Republican John Murthas needed to rethink Iraq
By W. James Antle III
The debate over the Iraq war has become partisan and predictable. Republicans spout slogans like "stay the course" and "cut and run" while confusing support for the administration with support for the troops. Democrats take positions that are less antiwar than anti-Bush.
Case in point is former Sen. John Edwards (D-N.C.). Writing last week in the Washington Post, Edwards said his past support for the Iraq war was wrong and based on flawed and misleading intelligence. "Had I known this at the time," he wrote, "I never would have voted for this war."
Never mind that others had the foresight to oppose the war from the beginning. Forget also that while many policymakers were convinced -- erroneously as it turned out -- that Saddam Hussein possessed weapons of mass destruction, only a minority actually favored launching a pre-emptive war against him in 2002-03. As the Democratic vice-presidential nominee in the 2004 campaign, Edwards repeatedly reaffirmed his vote, confining his criticism to the Bush administration's handling of the occupation. By this time, the absence of WMD was well known.
Edwards understood that every Democratic senator who voted against the first Gulf War took himself out of the running for president in 1992, including men of such stature as Georgia's Sam Nunn. The ambitious North Carolinian did not repeat their mistake before launching his own presidential bid. But as 2008 approaches, Edwards' pro-war vote has become a liability. It may be more accurate to say if Edwards knew then how unpopular the war would be now, he never would have voted for it.
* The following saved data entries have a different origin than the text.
(** A step with data yields the spot and the chain of its timestamp, and
    so do the steps without data that follow it. *)
Lemma iterate_from_fill (j : nat) :
  forall (remaining i k : nat) (last_spot : R)
         (last_chain : option OptionChain) (s : R) (c : OptionChain),
    (j <= k < remaining)%nat ->
    get_timestamp_chain (chain_timeline self) (timestamp_at start interval (i + j)) 0
      = (Some s, c) ->
    (forall m, (j < m <= k)%nat -> no_data self start interval (i + m)) ->
    exists signal,
      nth_error
        (iterate_from self start interval i remaining last_spot last_chain) k
      = Some ((i + k)%nat, timestamp_at start interval (i + k), s, signal, Some c).
Proof.
  induction j as [| j IH]; intros remaining i k ls lc s c Hk Hdata Hno.
  - destruct remaining as [| n]; [lia |].
    rewrite Nat.add_0_r in Hdata. unfold timestamp_at in Hdata.
    cbn [iterate_from]. rewrite Hdata.
    destruct k as [| k].
    + simpl. rewrite Nat.add_0_r. eexists. reflexivity.
    + simpl nth_error.
      destruct (iterate_from_carry n (S i) k s (Some c)) as (signal & E);
        [lia | |].
      * intros m Hm. replace (S i + m)%nat with (i + S m)%nat by lia.
        apply Hno. lia.
      * exists signal. rewrite E.
        now replace (S i + k)%nat with (i + S k)%nat by lia.
  - destruct remaining as [| n]; [lia |].
    destruct k as [| k]; [lia |].
    cbn [iterate_from].
    destruct (get_timestamp_chain (chain_timeline self)
                (start + Z.of_nat i * interval) 0) as [[s0 |] c0];
      simpl nth_error.
    + destruct (IH n (S i) k s0 (Some c0) s c) as (signal & E); [lia | | |].
      * now replace (S i + j)%nat with (i + S j)%nat by lia.
      * intros m Hm. replace (S i + m)%nat with (i + S m)%nat by lia.
        apply Hno. lia.
      * exists signal. rewrite E.
        now replace (S i + k)%nat with (i + S k)%nat by lia.
    + destruct (IH n (S i) k ls lc s c) as (signal & E); [lia | | |].
      * now replace (S i + j)%nat with (i + S j)%nat by lia.
      * intros m Hm. replace (S i + m)%nat with (i + S m)%nat by lia.
        apply Hno. lia.
      * exists signal. rewrite E.
        now replace (S i + k)%nat with (i + S k)%nat by lia.
Qed.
But Congressman John Murtha (D-PA) is no John Edwards. A decorated Vietnam combat veteran with 37 years of service in the Marine Corps, Murtha has long been one of the most pro-defense Democrats in the House of Representatives. He also voted to authorize the use of force in Iraq. When he calls for the withdrawal of American troops, conservatives would be wise to consider his arguments rather than condemn them.
Instead House Republicans floated a straw-man resolution calling for an immediate withdrawal that was not Murtha's proposal and was overwhelmingly voted down. Bryan Preston, guest-blogging on columnist Michelle Malkin's website, sneered that the congressman's statement "would be news if he hadn't said the exact same thing a year ago." Actually, there is a pretty big difference between advocating increased troop levels and favoring withdrawal.
The anti-Murtha juggernaut will fail. The Pennsylvania Democrat may not be Scoop Jackson but he is certainly not Michael Moore, no matter how much some in the White House might want to link the two. A majority of Americans are now entertaining second thoughts about the Iraq war, not just a far-left fringe.
Yet by refusing to question the war or respond to changing circumstances on the ground, Republicans risk driving the country into the left's arms. An inability to rethink military action while combat is ongoing prevents a realistic assessment of our current policy -- a policy that a recent NBC/Wall Street Journal poll found 52 percent of Americans no longer believe to be worthwhile.
It does no disservice to our troops to question the policies of their civilian leaders. It is not surrender to abandon a course if it was misconceived from the beginning. We must not continue to spend blood and treasure in Iraq based on premises as faulty as those which led us into war in the first place.
The University of Chicago scholar Robert Pape noted that while Iraq never had a suicide bombing prior to the U.S. invasion, "Every year that the United States has stationed 150,000 combat troops in Iraq , suicide terrorism has doubled." The main thing that unites insurgents from different political, religious and ethnic factions is opposition to the American military presence.
Would the removal of this source of unity cause the factions to split? Does our open-ended commitment diminish Iraqi self-sufficiency? Are we tying down our military? Does Congressman Murtha have a valid point?
Republicans would do well to contemplate such questions without partisan blinders. Despite the antics of both parties' congressional leadership, the question of war and peace shouldn't be a red team versus blue team event. The GOP shouldn't be afraid of acquiring a few John Murthas of its own.